German immigrants in Texas, who were sausage-makers finding resistance to the sausages they used to make, have been credited with introducing the corn dog to the United States, though the serving stick came later. A US patent filed in 1927, granted in 1929, for a Combined Dipping, Cooking, and Article Holding Apparatus, describes corn dogs, among other fried food impaled on a stick; it reads in part:

I have discovered that articles of food such, for instance, as wieners, boiled ham, hard boiled eggs, cheese, sliced peaches, pineapples, bananas and like fruit, and cherries, dates, figs, strawberries, etc., when impaled on sticks and dipped in batter, which includes in its ingredients a self rising flour, and then deep fried in a vegetable oil at a temperature of about 390 F, the resultant food product on a stick for a handle is a clean, wholesome and tasty refreshment.
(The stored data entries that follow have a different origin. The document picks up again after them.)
(** C8. A Variable renders as its name, "=", and its value, with "export "
    put in front when the export flag is set and then "readonly " put in
    front of that when the readonly flag is set: export is looked at first,
    so with both flags the text starts "readonly export ".  With only
    export set the text is "export name=value", with only readonly set it
    is "readonly name=value". *)
Theorem variable_rendering
    (oid : nat) (name value : string) (export readonly : option bool)
    (loc : option Location) (options : SourceOptions) :
  astToSource (NVariable oid name value export readonly loc) options =
    (if truthy readonly then "readonly " else "") +:+
    (if truthy export then "export " else "") +:+ name +:+ "=" +:+ value
  ∧ astToSource (NVariable oid name value (Some true) None loc) options
      = "export " +:+ name +:+ "=" +:+ value
  ∧ astToSource (NVariable oid name value (Some true) (Some false) loc) options
      = "export " +:+ name +:+ "=" +:+ value
  ∧ astToSource (NVariable oid name value None (Some true) loc) options
      = "readonly " +:+ name +:+ "=" +:+ value
  ∧ astToSource (NVariable oid name value (Some false) (Some true) loc) options
      = "readonly " +:+ name +:+ "=" +:+ value
  ∧ astToSource (NVariable oid name value None None loc) options
      = name +:+ "=" +:+ value
  ∧ astToSource (NVariable oid name value (Some true) (Some true) loc) options
      = "readonly export " +:+ name +:+ "=" +:+ value.
Proof.
  split; [|repeat split; reflexivity].
  simpl. destruct (truthy export), (truthy readonly); reflexivity.
Qed.
(** * Night Whispers: the timeline controller, the renderer and the audio
    director of [src/app/page.tsx]

    The page is a single React component, [Home].  This file embeds it as
    follows.

    - Numbers.  JavaScript numbers are read as exact rationals ([Q]), so
      that the arithmetic of the source ([Math.min], [Math.abs],
      [Math.max], products and quotients of decimal literals) keeps its
      meaning and every definition still computes.  Equality of such
      numbers is [Qeq], written [==].  [Math.sin] and [Math.cos] are
      parameters of the painted frame, [Math.random] a sequence of samples
      in [0, 1).

    - State.  The [useState] cells ([View]), the [useRef] cells ([Refs])
      and what the component has pending in the window ([Window]: timers,
      animation-frame requests, audio contexts) make up [State].  A trace
      of ghost observations records what a run has published and which
      timers have fired.

    - Events.  The component is driven by an event loop in virtual time:
      an event carries the time at which it happens; before it is handled
      the timers due by then fire, the earliest first.  A handler runs to
      its end, together with the React effects its state changes trigger,
      before the next event: [beginStory], which awaits [startAudio], is
      one step, and its [setTimeout]s and the [performance.now()] of the
      effect on [runKey] read the same time.  Unmounting is a step of its
      own, [unmount], after which the component handles nothing.

    - The platform.  A number given where the platform takes an
      [unsigned long] (the length of an audio buffer, the size of the
      canvas) is truncated; [Math.PI] is the double nearest to pi. *)

From Stdlib Require Import QArith Qminmax Qabs Qround Lqa ZArith List Bool Lia
  String.
Import ListNotations.
Open Scope Q_scope.

(** ** Numbers *)

(** [a < b] as the source tests it. *)
Definition Qltb (a b : Q) : bool := negb (Qle_bool b a).

(** [x || 1] on a number: a falsy number (zero) is replaced by one. *)
Definition orOne (x : Q) : Q := if Qeq_bool x 0 then 1 else x.

(** ** Phases and the static timeline (lines 5-31, 125) *)

Definition STORY_DURATION : Q := 30000.

Inductive Phase : Set :=
  | idle | intro | hint | manifest | escalate | scare | aftermath.

Definition Phase_eqb (a b : Phase) : bool :=
  match a, b with
  | idle, idle | intro, intro | hint, hint | manifest, manifest
  | escalate, escalate | scare, scare | aftermath, aftermath => true
  | _, _ => false
  end.

(** One entry [{ at, phase }] of the timeline. *)
Record Entry : Set := mkEntry { at_ : Q; phase_ : Phase }.

Definition PHASE_SEQUENCE : list Entry :=
  [ mkEntry 0 intro;
    mkEntry 6800 hint;
    mkEntry 13600 manifest;
    mkEntry 19800 escalate;
    mkEntry 24400 scare;
    mkEntry STORY_DURATION aftermath ].
(** X3.  Reset empties the form and shows the whole catalog whatever was
    searched before, leaves the favourites alone, and a submit right
    after it changes nothing. *)
Theorem handleReset_restores_catalog (s : AppState) :
  filteredProperties (dispatch ClickReset (dispatch Submit s)) = properties s
  /\ filters (dispatch ClickReset (dispatch Submit s)) = Filters.empty
  /\ favourites (dispatch ClickReset (dispatch Submit s)) = favourites s
  /\ dispatch ClickReset (dispatch Submit s) = dispatch ClickReset s
  /\ dispatch Submit (dispatch ClickReset s) = dispatch ClickReset s.
Proof. repeat split. Qed.

Lemma passes_clear (fld : Field) (f : Filters.t) (p : Property) :
  passes f p = true -> passes (setField fld "" f) p = true.
Proof.
  unfold passes. rewrite !andb_true_iff.
  intros [[[[H1 H2] H3] H4] H5].
  destruct fld; cbn [setField Filters.type Filters.minPrice Filters.maxPrice
                       Filters.bedrooms Filters.location truthy negb orb];
    repeat split; assumption.
Qed.

(** X4.  A criterion only narrows: the results of a form are the results of
    the same form with one control emptied, passed through the tests of
    the form; so emptying a control never loses a result. *)
Theorem clearing_a_control_widens (l : list Property) (f : Filters.t)
    (fld : Field) :
  searchResults l f
  = filter (passes f) (searchResults l (setField fld "" f))
  /\ incl (searchResults l f) (searchResults l (setField fld "" f)).
Proof.
  assert (E : searchResults l f
              = filter (passes f) (searchResults l (setField fld "" f))).
  { rewrite !searchResults_passes, filter_filter. apply filter_ext_in.
    intros p _. destruct (passes f p) eqn:Hp.
    - now rewrite (passes_clear fld f p Hp).
    - now rewrite andb_false_r. }
  split; [exact E|].
  rewrite E. intros p Hp. now apply filter_In in Hp.
Qed.

(** X5.  When both price bounds are ASCII texts read as safe integers and
    the minimum is above the maximum, the search keeps nothing. *)
Theorem crossed_price_bounds_keep_nothing (s : AppState) (lo hi : Z) :
  isAsciiText (Filters.minPrice (filters s)) = true ->
  isAsciiText (Filters.maxPrice (filters s)) = true ->
  parseInt (Filters.minPrice (filters s)) = Some lo ->
  parseInt (Filters.maxPrice (filters s)) = Some hi ->
  isSafeInteger lo = true ->
  isSafeInteger hi = true ->
  hi < lo ->
  filteredProperties (dispatch Submit s) = [].
Proof.
  intros _ _ Hlo Hhi _ _ Hlt. cbn. rewrite searchResults_passes.
  apply filter_false.
  intros p. unfold passes.
  rewrite (parseInt_truthy _ _ Hlo), (parseInt_truthy _ _ Hhi), Hlo, Hhi.
  cbn [negb orb js_ge js_le].
  destruct (Z.leb_spec lo (price p)), (Z.leb_spec (price p) hi);
    try lia; now rewrite ?andb_false_r, ?andb_false_l.
Qed.

Lemma crossed_price_bounds_keep_nothing_witness :
  isAsciiText (Filters.minPrice (filters Scenario.crossedBounds)) = true
  /\ isAsciiText (Filters.maxPrice (filters Scenario.crossedBounds)) = true
  /\ parseInt (Filters.minPrice (filters Scenario.crossedBounds)) = Some 300000
  /\ parseInt (Filters.maxPrice (filters Scenario.crossedBounds)) = Some 200000
  /\ isSafeInteger 300000 = true
  /\ isSafeInteger 200000 = true
  /\ filteredProperties (dispatch Submit Scenario.crossedBounds) = [].
Proof.
  repeat (split; [reflexivity|]).
  apply (crossed_price_bounds_keep_nothing Scenario.crossedBounds 300000 200000);
    try reflexivity.
Defined.

Lemma truthy_toLowerCase (s : string) : truthy (toLowerCase s) = truthy s.
Proof. now destruct s. Qed.

(** X6.  The case of the letters typed as type or as location does not
    matter: two texts equal up to case give the same results. *)
Theorem search_ignores_case_of_text (l : list Property) (f : Filters.t)
    (t t' : string) :
  toLowerCase t = toLowerCase t' ->
  searchResults l (setField FType t f) = searchResults l (setField FType t' f)
  /\ searchResults l (setField FLocation t f)
     = searchResults l (setField FLocation t' f).
Proof.
  intros H.
  assert (Ht : truthy t = truthy t')
    by now rewrite <- (truthy_toLowerCase t), H, truthy_toLowerCase.
  rewrite !searchResults_passes.
  split; apply filter_ext; intros p; unfold passes;
    cbn [setField Filters.type Filters.minPrice Filters.maxPrice
           Filters.bedrooms Filters.location];
    now rewrite H, Ht.
Qed.

Lemma search_ignores_case_of_text_witness :
  toLowerCase "BUNGALOW" = toLowerCase "Bungalow"
  /\ searchResults Sample.catalog (setField FType "BUNGALOW" Filters.empty)
     = [Sample.villa].
Proof.
  split; [reflexivity|].
  rewrite (proj1 (search_ignores_case_of_text Sample.catalog Filters.empty
                    "BUNGALOW" "Bungalow" eq_refl)).
  reflexivity.
Defined.

(* ================================================================= *)
(** ** More on the favourites *)

Lemma filter_out_absent (i : JsId) (l : list Property) :
  existsb (has_id i) l = false -> filter (fun f => negb (has_id i f)) l = l.
Proof.
  induction l as [|f l IH]; simpl; [reflexivity|].
  destruct (has_id i f); simpl; [discriminate|].
  intros H. now rewrite IH.
Qed.

Lemma setFavourites_same (s : AppState) : setFavourites (favourites s) s = s.
Proof. now destruct s. Qed.

(** X7.  Removing an identifier that is no favourite changes no state
    cell. *)
Theorem removeFromFavourites_absent (s : AppState) (i : JsId) :
  isFavourite (favourites s) i = false ->
  run (removeFromFavourites i) s = s.
Proof.
  intros H. unfold run, removeFromFavourites.
  rewrite (filter_out_absent _ _ H). apply setFavourites_same.
Qed.

Lemma removeFromFavourites_absent_witness :
  isFavourite (favourites Scenario.twoFavourites) (id Sample.semi) = false
  /\ run (removeFromFavourites (id Sample.semi)) Scenario.twoFavourites
     = Scenario.twoFavourites.
Proof.
  split; [reflexivity|].
  now apply (removeFromFavourites_absent Scenario.twoFavourites (id Sample.semi)).
Defined.

Lemma filter_out_middle (p : Property) (l1 l2 : list Property) :
  ~ In (id p) (List.map id l1) -> ~ In (id p) (List.map id l2) ->
  filter (fun f => negb (has_id (id p) f)) (l1 ++ p :: l2) = l1 ++ l2.
Proof.
  intros H1 H2. rewrite filter_app. cbn [filter].
  unfold has_id at 2. rewrite id_eqb_refl. cbn [negb].
  rewrite !filter_out_absent; [reflexivity | |].
  - destruct (existsb (has_id (id p)) l2) eqn:E; [|reflexivity].
    apply existsb_has_id in E. contradiction.
  - destruct (existsb (has_id (id p)) l1) eqn:E; [|reflexivity].
    apply existsb_has_id in E. contradiction.
Qed.

Lemma onToggleFavourite_absent (s : AppState) (p : Property) :
  existsb (has_id (id p)) (favourites s) = false ->
  run (onToggleFavourite p) s = setFavourites (favourites s ++ [p]) s.
Proof.
  intros H. unfold run, onToggleFavourite, addToFavourites.
  now rewrite H, (proj2 (find_has_id_existsb _ _) H).
Qed.

Lemma onToggleFavourite_present (s : AppState) (p : Property) :
  existsb (has_id (id p)) (favourites s) = true ->
  run (onToggleFavourite p) s
  = setFavourites (filter (fun f => negb (has_id (id p) f)) (favourites s)) s.
Proof.
  intros H. unfold run, onToggleFavourite, removeFromFavourites.
  now rewrite H.
Qed.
A "Krusty Korn Dog" baker machine appeared in the 1926 Albert Pick-Barth wholesale catalog of hotel and restaurant supplies. The "korn dogs" were baked in a corn batter and resembled ears of corn when cooked.

A number of current corn dog vendors claim responsibility for the invention or popularization of the corn dog. Carl and Neil Fletcher lay such a claim, having introduced their "Corny Dogs" at the State Fair of Texas sometime between 1938 and 1942. Pronto Pup of Rockaway Beach, Oregon, claims to have invented the corn dog in 1939. Cozy Dog Drive-in, in Springfield, Illinois, claims to have been the first to serve corn dogs on sticks, on June 16, 1946. Also in 1946, Dave Barham opened the first location of Hot Dog on a Stick at Muscle Beach in Santa Monica, California.

== Preparation ==
Corn dogs are often served as street food or fast food. For the best and freshest preparation, some vendors or restaurateurs dip and fry their corn dogs just before serving. Some corn dog purveyors sell pre-made frozen corn dogs, which are then thawed and fried again, or browned in an oven.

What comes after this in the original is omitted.